[TASK MATERIAL Boundary: Start]

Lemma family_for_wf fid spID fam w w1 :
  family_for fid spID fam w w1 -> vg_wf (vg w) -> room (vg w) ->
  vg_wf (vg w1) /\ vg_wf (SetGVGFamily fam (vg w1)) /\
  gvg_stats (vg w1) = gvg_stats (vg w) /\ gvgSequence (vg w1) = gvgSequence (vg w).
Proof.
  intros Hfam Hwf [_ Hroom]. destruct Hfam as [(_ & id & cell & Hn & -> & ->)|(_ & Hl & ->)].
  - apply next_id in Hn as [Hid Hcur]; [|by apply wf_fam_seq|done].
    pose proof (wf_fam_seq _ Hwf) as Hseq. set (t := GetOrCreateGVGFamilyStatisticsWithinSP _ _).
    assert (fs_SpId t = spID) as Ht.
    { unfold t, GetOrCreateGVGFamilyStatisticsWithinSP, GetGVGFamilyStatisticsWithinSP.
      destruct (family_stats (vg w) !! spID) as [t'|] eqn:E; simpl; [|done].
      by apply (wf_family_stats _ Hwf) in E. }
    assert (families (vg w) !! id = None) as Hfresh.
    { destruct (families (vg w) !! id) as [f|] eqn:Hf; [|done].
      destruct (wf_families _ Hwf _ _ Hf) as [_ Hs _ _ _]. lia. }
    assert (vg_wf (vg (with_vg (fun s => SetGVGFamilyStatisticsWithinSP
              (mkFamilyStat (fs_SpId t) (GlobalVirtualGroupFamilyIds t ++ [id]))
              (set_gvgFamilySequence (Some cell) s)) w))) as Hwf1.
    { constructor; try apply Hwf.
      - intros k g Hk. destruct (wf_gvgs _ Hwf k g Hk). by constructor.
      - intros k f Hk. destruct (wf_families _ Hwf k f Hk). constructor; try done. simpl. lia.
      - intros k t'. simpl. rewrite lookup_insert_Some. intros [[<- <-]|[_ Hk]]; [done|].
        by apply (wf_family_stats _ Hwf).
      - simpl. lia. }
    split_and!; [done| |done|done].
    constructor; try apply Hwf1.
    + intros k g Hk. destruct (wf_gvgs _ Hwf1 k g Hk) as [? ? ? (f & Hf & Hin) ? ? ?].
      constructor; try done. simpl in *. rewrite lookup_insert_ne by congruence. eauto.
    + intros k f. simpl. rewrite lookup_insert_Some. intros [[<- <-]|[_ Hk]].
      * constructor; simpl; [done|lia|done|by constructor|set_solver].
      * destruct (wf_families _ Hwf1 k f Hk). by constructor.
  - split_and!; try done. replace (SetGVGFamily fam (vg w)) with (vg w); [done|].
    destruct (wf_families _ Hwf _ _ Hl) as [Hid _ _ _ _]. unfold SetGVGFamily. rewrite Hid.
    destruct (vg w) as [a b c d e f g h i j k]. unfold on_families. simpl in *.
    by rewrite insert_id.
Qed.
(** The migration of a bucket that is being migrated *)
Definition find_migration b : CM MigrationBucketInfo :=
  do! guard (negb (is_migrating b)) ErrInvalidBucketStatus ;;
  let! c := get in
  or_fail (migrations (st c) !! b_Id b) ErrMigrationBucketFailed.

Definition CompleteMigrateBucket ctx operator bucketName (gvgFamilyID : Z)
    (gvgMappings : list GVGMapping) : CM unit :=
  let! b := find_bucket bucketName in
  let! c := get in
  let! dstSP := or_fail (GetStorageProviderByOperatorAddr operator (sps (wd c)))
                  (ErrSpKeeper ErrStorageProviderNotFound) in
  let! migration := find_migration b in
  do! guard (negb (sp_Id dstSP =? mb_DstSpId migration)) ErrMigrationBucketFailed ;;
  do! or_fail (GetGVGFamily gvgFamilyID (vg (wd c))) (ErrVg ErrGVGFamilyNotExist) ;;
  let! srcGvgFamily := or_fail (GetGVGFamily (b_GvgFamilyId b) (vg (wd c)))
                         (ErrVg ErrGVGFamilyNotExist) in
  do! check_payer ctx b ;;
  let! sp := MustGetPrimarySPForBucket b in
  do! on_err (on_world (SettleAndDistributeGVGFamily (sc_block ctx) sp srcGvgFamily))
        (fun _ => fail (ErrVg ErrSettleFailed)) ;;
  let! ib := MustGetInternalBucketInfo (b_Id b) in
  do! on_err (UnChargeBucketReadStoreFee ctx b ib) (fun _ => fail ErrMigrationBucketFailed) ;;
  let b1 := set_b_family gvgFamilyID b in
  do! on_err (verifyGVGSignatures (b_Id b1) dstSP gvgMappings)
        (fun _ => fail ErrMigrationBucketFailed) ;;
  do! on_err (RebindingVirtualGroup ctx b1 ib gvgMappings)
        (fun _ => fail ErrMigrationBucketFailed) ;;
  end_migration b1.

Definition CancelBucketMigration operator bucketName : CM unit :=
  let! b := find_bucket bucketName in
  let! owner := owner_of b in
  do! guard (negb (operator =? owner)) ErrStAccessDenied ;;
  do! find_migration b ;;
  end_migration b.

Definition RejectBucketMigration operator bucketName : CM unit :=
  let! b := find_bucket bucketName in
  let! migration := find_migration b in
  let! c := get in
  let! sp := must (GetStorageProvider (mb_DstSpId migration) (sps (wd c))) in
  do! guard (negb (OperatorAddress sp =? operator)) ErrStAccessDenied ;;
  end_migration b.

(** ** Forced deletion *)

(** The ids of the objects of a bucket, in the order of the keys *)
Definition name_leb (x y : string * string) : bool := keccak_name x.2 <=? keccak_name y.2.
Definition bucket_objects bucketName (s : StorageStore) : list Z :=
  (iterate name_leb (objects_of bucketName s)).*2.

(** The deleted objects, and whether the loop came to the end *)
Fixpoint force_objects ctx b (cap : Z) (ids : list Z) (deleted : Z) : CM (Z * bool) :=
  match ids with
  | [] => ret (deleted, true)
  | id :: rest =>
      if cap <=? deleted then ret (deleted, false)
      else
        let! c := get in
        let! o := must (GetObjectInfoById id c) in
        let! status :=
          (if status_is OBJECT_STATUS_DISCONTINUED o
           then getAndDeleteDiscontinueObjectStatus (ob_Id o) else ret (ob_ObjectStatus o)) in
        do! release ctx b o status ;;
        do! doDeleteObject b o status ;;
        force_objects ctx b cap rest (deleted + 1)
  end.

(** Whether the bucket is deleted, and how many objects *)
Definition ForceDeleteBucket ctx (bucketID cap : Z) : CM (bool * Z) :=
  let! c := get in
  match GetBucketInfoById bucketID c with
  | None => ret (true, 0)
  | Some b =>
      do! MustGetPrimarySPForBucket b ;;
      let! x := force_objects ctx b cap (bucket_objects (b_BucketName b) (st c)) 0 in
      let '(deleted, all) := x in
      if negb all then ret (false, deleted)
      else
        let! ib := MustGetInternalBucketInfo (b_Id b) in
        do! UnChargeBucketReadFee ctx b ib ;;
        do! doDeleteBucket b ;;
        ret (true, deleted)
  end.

[TASK MATERIAL Boundary: End]

WORK ORDER: Please reproduce the lines from the line with "(gvgMappings : list" to the line with "(** The deleted", both ends included, exactly as they appear above.

EXERCISE RESULT:
    (gvgMappings : list GVGMapping) : CM unit :=
  let! b := find_bucket bucketName in
  let! c := get in
  let! dstSP := or_fail (GetStorageProviderByOperatorAddr operator (sps (wd c)))
                  (ErrSpKeeper ErrStorageProviderNotFound) in
  let! migration := find_migration b in
  do! guard (negb (sp_Id dstSP =? mb_DstSpId migration)) ErrMigrationBucketFailed ;;
  do! or_fail (GetGVGFamily gvgFamilyID (vg (wd c))) (ErrVg ErrGVGFamilyNotExist) ;;
  let! srcGvgFamily := or_fail (GetGVGFamily (b_GvgFamilyId b) (vg (wd c)))
                         (ErrVg ErrGVGFamilyNotExist) in
  do! check_payer ctx b ;;
  let! sp := MustGetPrimarySPForBucket b in
  do! on_err (on_world (SettleAndDistributeGVGFamily (sc_block ctx) sp srcGvgFamily))
        (fun _ => fail (ErrVg ErrSettleFailed)) ;;
  let! ib := MustGetInternalBucketInfo (b_Id b) in
  do! on_err (UnChargeBucketReadStoreFee ctx b ib) (fun _ => fail ErrMigrationBucketFailed) ;;
  let b1 := set_b_family gvgFamilyID b in
  do! on_err (verifyGVGSignatures (b_Id b1) dstSP gvgMappings)
        (fun _ => fail ErrMigrationBucketFailed) ;;
  do! on_err (RebindingVirtualGroup ctx b1 ib gvgMappings)
        (fun _ => fail ErrMigrationBucketFailed) ;;
  end_migration b1.

Definition CancelBucketMigration operator bucketName : CM unit :=
  let! b := find_bucket bucketName in
  let! owner := owner_of b in
  do! guard (negb (operator =? owner)) ErrStAccessDenied ;;
  do! find_migration b ;;
  end_migration b.

Definition RejectBucketMigration operator bucketName : CM unit :=
  let! b := find_bucket bucketName in
  let! migration := find_migration b in
  let! c := get in
  let! sp := must (GetStorageProvider (mb_DstSpId migration) (sps (wd c))) in
  do! guard (negb (OperatorAddress sp =? operator)) ErrStAccessDenied ;;
  end_migration b.

(** ** Forced deletion *)

(** The ids of the objects of a bucket, in the order of the keys *)
Definition name_leb (x y : string * string) : bool := keccak_name x.2 <=? keccak_name y.2.
Definition bucket_objects bucketName (s : StorageStore) : list Z :=
  (iterate name_leb (objects_of bucketName s)).*2.

(** The deleted objects, and whether the loop came to the end *)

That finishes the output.